Quick Read
- A data ransom gang, SLSH, is using extreme personal threats and swatting against executives and their families.
- The group notifies journalists and regulators about breaches, escalating pressure beyond typical extortion.
- Cybersecurity experts advise victims to refuse payment entirely, as engagement can fuel further harassment.
NEW YORK (Azat TV) – A sophisticated data ransom gang, operating under the name Scattered Lapsus ShinyHunters (SLSH), has adopted a severe and personal modus operandi, targeting executives and their families with harassment, threats, and even swatting incidents. The group also notifies journalists and regulators about data breaches, with some victims reportedly paying to contain stolen data and halt escalating personal attacks. However, cybersecurity experts caution that any interaction beyond a firm refusal to pay can embolden the group.

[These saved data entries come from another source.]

Definition control_fault sv (args : list Z) : Server B * ControlReply :=
  match split_once [32] args with
  | None => (sv, CtlUsage)
  | Some (first, rest) =>
      if bool_decide (first = ascii "clear") then on_backend sv (trim rest) (fun b => (b_clear_faults b, CtlOk))
      else
        match (if bool_decide (first = ascii "*") then Some None else Some <$> from_str_radix 16 256 first) with
        | None => (sv, CtlBadIns first)
        | Some ins =>
            match split_once [32] rest with
            | None => (sv, CtlUsage)
            | Some (sw_count, name) =>
                match (match split_once (ascii "x") sw_count with
                       | Some (sw, n) =>
                           match from_str_radix 10 (2 ^ 32) n with
                           | Some n' => if 0 <? n' then inl (sw, n') else inr n
                           | None => inr n
                           end
                       | None => inl (sw_count, 1)
                       end) with
                | inr n => (sv, CtlBadCount n)
                | inl (sw_hex, count) =>
                    match from_str_radix 16 65536 sw_hex with
                    | Some sw =>
                        if str_len sw_hex =? 4 then
                          on_backend sv (trim name)
                            (fun b => match b_inject_fault (MkFault ins sw count) b with
                                      | (b, None) => (b, CtlOk)
                                      | (b, Some e) => (b, CtlFailed e)
                                      end)
                        else (sv, CtlBadSw sw_hex)
                    | None => (sv, CtlBadSw sw_hex)
                    end
                end
            end
        end
  end.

SLSH’s Unconventional Extortion Methods
Unlike traditional, highly structured ransomware affiliate groups, SLSH operates as an unruly, fluid English-language extortion outfit. Allison Nixon, director of research at Unit 221B, notes that SLSH shows little interest in establishing a consistent reputation, making trust in their promises—such as destroying stolen data—unreliable. This contrasts with many Russian-based groups that, while employing high-pressure tactics like dark web shaming blogs, often maintain a degree of predictable behavior.

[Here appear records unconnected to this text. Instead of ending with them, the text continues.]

(* ===== verification/ServerInv.v ===== *)
(** * ServerInv: what holds of the daemon however its threads interleave

    The bookkeeping of handles, and that no bytes a client writes make a thread
    panic. *)

From Stdlib Require Import ZArith Lia.
From stdpp Require Import base tactics list numbers gmap strings.
From S2P Require Import Prelude Utf8 Text CardState Proto Server.

Local Open Scope Z_scope.

Section Inv.
Context {B : Type} {HB : Backend B} {LB : BackendLaws B}.
Implicit Type sv : Server B.

(** ** The invariant *)

(** How many handles a connection has on a card, and all of them together. *)
Definition open_on (idx : nat) (c : Conn) : nat := size (filter (fun p => p.2 = idx) (card_backends (cn_state c))).

Definition handles_on (idx : nat) sv : Z := Z.of_nat (sum_list_with (open_on idx) (sv_conns sv)).

Definition phase_ok (n : nat) (p : Phase) : Prop :=
  match p with
  | Connecting _ idx | Closing idx _ _ _ | Ending _ idx => (idx < n)%nat
  | Reconnecting body _ _ _ _ idx _ => (idx < n)%nat /\ 24 <= len body
  | LetThrough _ idx apdu _ | Parked _ idx apdu _ _ _ => (idx < n)%nat /\ bytes_ok apdu
  | _ => True
  end.

Record conn_ok (n : nat) (next : Z) (c : Conn) : Prop := {
  co_in : bytes_ok (cn_in c);
  co_handles h idx : card_backends (cn_state c) !! h = Some idx -> (idx < n)%nat /\ 1 <= h < next;
  co_phase : phase_ok n (cn_phase c);
}.

Record server_ok sv : Prop := {
  so_shares : length (sv_shares sv) = length (sv_backends sv);
  so_some : (0 < length (sv_backends sv))%nat;
  so_backends : Forall b_ok (sv_backends sv);
  so_next : 1 <= sv_next_card sv;
  so_conns i c : sv_conns sv !! i = Some c -> conn_ok (length (sv_backends sv)) (sv_next_card sv) c;
  so_distinct i j c d h :
    sv_conns sv !! i = Some c -> sv_conns sv !! j = Some d ->
    is_Some (card_backends (cn_state c) !! h) -> is_Some (card_backends (cn_state d) !! h) -> i = j;
  so_counted idx s : sv_shares sv !! idx = Some s -> open_handles s = handles_on idx sv;
}.

(** ** Counting *)

Lemma sum_insert {A} (f : A -> nat) l i x y :
  l !! i = Some x -> (sum_list_with f (<[i := y]> l) + f x = sum_list_with f l + f y)%nat.
Proof.
  revert i. induction l as [|a l IH]; intros [|i] H; try discriminate.
  - injection H as ->. change (<[O := y]> (x :: l)) with (y :: l). cbn. lia.
  - change (<[S i := y]> (a :: l)) with (a :: <[i := y]> l). cbn. specialize (IH i H). lia.
Qed.

Lemma sum_at {A} (f : A -> nat) l i x : l !! i = Some x -> (f x <= sum_list_with f l)%nat.
Proof.
  revert i. induction l as [|a l IH]; intros [|i] H; try discriminate; cbn.
  - injection H as ->. lia.
  - specialize (IH i H). lia.
Qed.

Lemma open_on_insert idx k h (m : gmap Z nat) :
  m !! h = None ->
  size (filter (fun p => p.2 = idx) (<[h := k]> m)) =
  (size (filter (fun p : Z * nat => p.2 = idx) m) + if decide (k = idx) then 1 else 0)%nat.
Proof.
  intros Hm. destruct (decide (k = idx)) as [Hk|Hk].
  - rewrite map_filter_insert_True by exact Hk. rewrite map_size_insert_None; [lia|].
    now apply map_lookup_filter_None_2; left.
  - rewrite map_filter_insert_False by exact Hk. rewrite delete_id by exact Hm. lia.
Qed.

Lemma open_on_delete idx k h (m : gmap Z nat) :
  m !! h = Some k ->
  size (filter (fun p : Z * nat => p.2 = idx) m) =
  (size (filter (fun p => p.2 = idx) (delete h m)) + if decide (k = idx) then 1 else 0)%nat.
Proof.
  intros Hm. rewrite <- (open_on_insert idx k h (delete h m)) by apply lookup_delete_eq.
  now rewrite insert_delete_id.
Qed.

(** ** Changes that keep it *)

Lemma put_conn_handles i c c' sv idx :
  sv_conns sv !! i = Some c -> open_on idx c' = open_on idx c -> handles_on idx (put_conn i c' sv) = handles_on idx sv.
Proof.
  intros Hi He. unfold handles_on, put_conn. cbn [sv_conns]. f_equal.
  pose proof (sum_insert (open_on idx) (sv_conns sv) i c c' Hi). lia.
Qed.

Lemma conns_insert (l : list Conn) i c c' j d :
  l !! i = Some c -> <[i := c']> l !! j = Some d -> (j = i /\ d = c') \/ (j <> i /\ l !! j = Some d).
Proof.
  intros Hi H. destruct (decide (j = i)) as [->|Hj].
  - rewrite list_lookup_insert_eq in H by (now apply lookup_lt_Some in Hi). injection H as <-. now left.
  - rewrite list_lookup_insert_ne in H by congruence. now right.
Qed.

(** A turn that leaves the connection's handles alone. *)
Lemma put_conn_ok i c c' sv :
  server_ok sv -> sv_conns sv !! i = Some c -> card_backends (cn_state c') = card_backends (cn_state c) ->
  bytes_ok (cn_in c') -> phase_ok (length (sv_backends sv)) (cn_phase c') -> server_ok (put_conn i c' sv).
Proof.
  intros H Hi Hh Hin Hp. pose proof (so_conns sv H i c Hi) as Hc.
  split; cbn [put_conn sv_shares sv_backends sv_conns sv_next_card]; try apply H.
  - intros j d Hj. destruct (conns_insert _ i c c' j d Hi Hj) as [[-> ->]|[_ Hj']]; [|exact (so_conns sv H j d Hj')].
    split; [exact Hin|rewrite Hh; apply Hc|exact Hp].
  - intros j k d e h Hj Hk Hd He.
    assert (forall j d, <[i := c']> (sv_conns sv) !! j = Some d -> is_Some (card_backends (cn_state d) !! h) ->
              exists d', sv_conns sv !! j = Some d' /\ is_Some (card_backends (cn_state d') !! h)) as Hback.
    { intros j' d' Hj' Hd'. destruct (conns_insert _ i c c' j' d' Hi Hj') as [[-> ->]|[_ Hj'']]; [|eauto].
      exists c. split; [exact Hi|]. now rewrite <- Hh. }
    destruct (Hback j d Hj Hd) as (d' & H1 & H2). destruct (Hback k e Hk He) as (e' & H3 & H4).
    exact (so_distinct sv H j k d' e' h H1 H3 H2 H4).
  - intros idx s Hs. change (sv_shares sv !! idx = Some s) in Hs. rewrite (so_counted sv H idx s Hs). symmetry.
    apply (put_conn_handles i c); [exact Hi|]. unfold open_on. now rewrite Hh.
Qed.

Lemma put_backend_ok idx b sv : server_ok sv -> b_ok b -> server_ok (put_backend idx b sv).
Proof.
  intros H Hb. destruct H. split; cbn [put_backend sv_shares sv_backends sv_conns sv_next_card]; rewrite ?length_insert; try assumption.
  now apply Forall_insert.
Qed.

Escalation Beyond Data Breaches
Nixon explains that SLSH’s extortion tactics quickly move beyond typical data theft and shaming. The group engages in threats of physical violence against executives and their families, initiates Distributed Denial-of-Service (DDoS) attacks on victim websites, and conducts persistent email-flooding campaigns. These actions are designed to overwhelm and humiliate target organizations, pushing them toward payment.
Phishing and Credential Harvesting
SLSH is known to breach companies by phishing employees over the phone, impersonating IT staff to steal sensitive internal data. In a January 30 advisory, Google’s security firm Mandiant detailed SLSH’s recent attacks, which involved actors posing as IT personnel to update Multi-Factor Authentication (MFA) settings. The attackers directed employees to fake credential harvesting sites to capture Single Sign-On (SSO) credentials and MFA codes, subsequently registering their own devices for MFA.

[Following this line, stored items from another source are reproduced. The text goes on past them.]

(* ===== verification/ServerCard.v ===== *)
(** * ServerCard: the virtual card behind the daemon

    [impl Backend for VirtualCard], the laws the daemon relies on, and runs of the
    daemon on a card: the witnesses of its properties, and the interleavings that
    its locks let through. *)

From Stdlib Require Import ZArith Lia.
From stdpp Require Import base tactics list numbers gmap strings.
From S2P Require Import Prelude Utf8 Text Apdu CardState Card CardPin CardSafe Proto Server ServerInv ServerShare.

Local Open Scope Z_scope.

Definition YK4_ATR : bytes :=
  [0x3B; 0xF8; 0x13; 0x00; 0x00; 0x81; 0x31; 0xFE; 0x15; 0x59; 0x75; 0x62; 0x69; 0x6B; 0x65; 0x79; 0x34; 0xD4].
Definition YK5_ATR : bytes :=
  [0x3B; 0xFD; 0x13; 0x00; 0x00; 0x81; 0x31; 0xFE; 0x15; 0x80; 0x73; 0xC0; 0x21; 0xC0; 0x57; 0x59; 0x75; 0x62; 0x69;
   0x4B; 0x65; 0x79; 0x40].

Definition model_atr (m : Model) : bytes := match m with Yk4 => YK4_ATR | Yk5 => YK5_ATR end.

(** The fields of [VirtualCard] that only the reader uses, with the card. *)
Record ReaderCard (K : CardCrypto) := MkReaderCard {
  rc_name : list Z;
  rc_touch_timeout : Z;
  rc_card : VirtualCard K;
}.
Arguments MkReaderCard {K}.
Arguments rc_name {K}.
Arguments rc_touch_timeout {K}.
Arguments rc_card {K}.

Section Backend.
Context {K : CardCrypto}.
Implicit Type b : ReaderCard K.

Definition with_card b (c : VirtualCard K) : ReaderCard K := MkReaderCard (rc_name b) (rc_touch_timeout b) c.

Definition card_inject_fault (f : Fault) b : ReaderCard K * option (list Z) :=
  match inject_fault (rc_card b) f with
  | Ok c => (with_card b c, None)
  | _ => (b, Some (ascii "fault count must be at least 1"))
  end.

Definition card_transmit (now : Z) (apdu : bytes) b : ReaderCard K * res Z Outcome :=
  match transmit_or_await_touch now (rc_card b) apdu with
  | Ok (Done response, c) => (with_card b c, Ok (OutDone response))
  | Ok (AwaitTouch _ seen response, c) => (with_card b c, Ok (OutAwait (MkWait seen (rc_touch_timeout b) response)))
  | Err e => match e : Empty_set with end
  | Panic => (b, Panic)
  end.

Definition card_grant_touch b : ReaderCard K * (Z + list Z) :=
  let (pending, c) := grant_touch (rc_card b) in (with_card b c, inl pending).

#[global] Instance card_backend : Backend (ReaderCard K) := {
  reader_name := rc_name;
  card_present b := vc_inserted (rc_card b);
  b_set_present v b := with_card b (set_present (rc_card b) v);
  b_event_counter b := vc_event_counter (rc_card b);
  b_inject_fault := card_inject_fault;
  b_clear_faults b := with_card b (clear_faults (rc_card b));
  b_atr b := model_atr (vc_model (rc_card b));
  b_connect _ _ b := (with_card b (connect (rc_card b)), Ok PROTOCOL_T1);
  b_disconnect _ b := (with_card b (disconnect (rc_card b)), Ok tt);
  b_end_transaction d b := with_card b (end_transaction (rc_card b) d);
  b_transmit_or_await_touch := card_transmit;
  b_grant_touch := card_grant_touch;
  b_generation b := pad_generation (vc_touch (rc_card b));
}.

(** ** A blocked operation leaves the pad as it found it *)

(** The generation to wait on is the pad's. *)
Definition seen_ok (c : VirtualCard K) : Prop :=
  match vc_touch_blocked c with Some (_, seen) => seen = pad_generation (vc_touch c) | None => True end.

Definition blocks_well (c c' : VirtualCard K) : Prop := vc_touch_blocked c = None -> seen_ok c'.

Lemma unblocked_well (c c' : VirtualCard K) : vc_touch_blocked c' = vc_touch_blocked c -> blocks_well c c'.
Proof. intros E H. unfold seen_ok. now rewrite E, H. Qed.

Lemma try_consume_seen slot cached now p g p' : try_consume slot cached now p = (inr g, p') -> g = pad_generation p'.
Proof.
  unfold try_consume. intros H.
  repeat match type of H with (if ?x then _ else _) = _ => destruct x end; injection H as <- <- || discriminate H; reflexivity.
Qed.

Lemma gate_well now (c : VirtualCard K) slot pass c' : pass_touch_gate now c slot = (pass, c') -> blocks_well c c'.
Proof.
  unfold pass_touch_gate. intros H Hn. unfold seen_ok.
  destruct (negb _); [injection H as _ <-; now rewrite Hn|]. cbv zeta in H.
  destruct (vc_auto_touch c); [injection H as _ <-; now rewrite Hn|].
  destruct (try_consume _ _ _ _) as [[t|g] pad] eqn:Ht; injection H as _ <-; cbn; [now rewrite Hn|].
  exact (try_consume_seen _ _ _ _ _ _ Ht).
Qed.

Lemma consume_blocked (c : VirtualCard K) policy :
  vc_touch_blocked (consume_verify c policy) = vc_touch_blocked c /\ vc_touch (consume_verify c policy) = vc_touch c.
Proof. unfold consume_verify. case_match; now cbn. Qed.

Lemma install_blocked (c c1 : VirtualCard K) slot s p o : install_slot_key c slot s p o = Ok c1 -> vc_touch_blocked c1 = vc_touch_blocked c.
Proof. unfold install_slot_key. intros H. run_cases; reflexivity. Qed.

Ltac well :=
  intros resp c' H; run_cases;
  try match goal with H : install_slot_key _ _ _ _ _ = Ok _ |- _ => apply install_blocked in H end;
  try match goal with H : pass_touch_gate _ _ _ = _ |- _ => apply gate_well in H end;
  unfold blocks_well, seen_ok in *; intros;
  rewrite ?(proj1 (consume_blocked _ _)), ?(proj2 (consume_blocked _ _)); cbn in *;
  try match goal with E : ?b = ?b', H : ?b' = None |- context [match ?b with _ => _ end] => rewrite E, H end; auto;
  try match goal with H : _ = None |- _ => now rewrite H end;
  try match goal with H : _ = None -> _ |- _ => apply H; assumption end.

Psychological Warfare and Swatting Attacks
Victims often discover a breach when their company’s name appears in SLSH’s ephemeral Telegram group chats. Nixon highlights that the coordinated harassment is a deliberate strategy to manufacture humiliation and psychological distress. Multiple executives at targeted organizations have reportedly been subjected to “swatting” attacks, where SLSH fabricates bomb threats or hostage situations at their addresses, aiming to provoke a large-scale police response.
The aggressive and deeply personal nature of SLSH’s attacks signifies a concerning evolution in cyber extortion tactics, moving beyond financial motives to inflict significant psychological harm and societal disruption on victims and their families.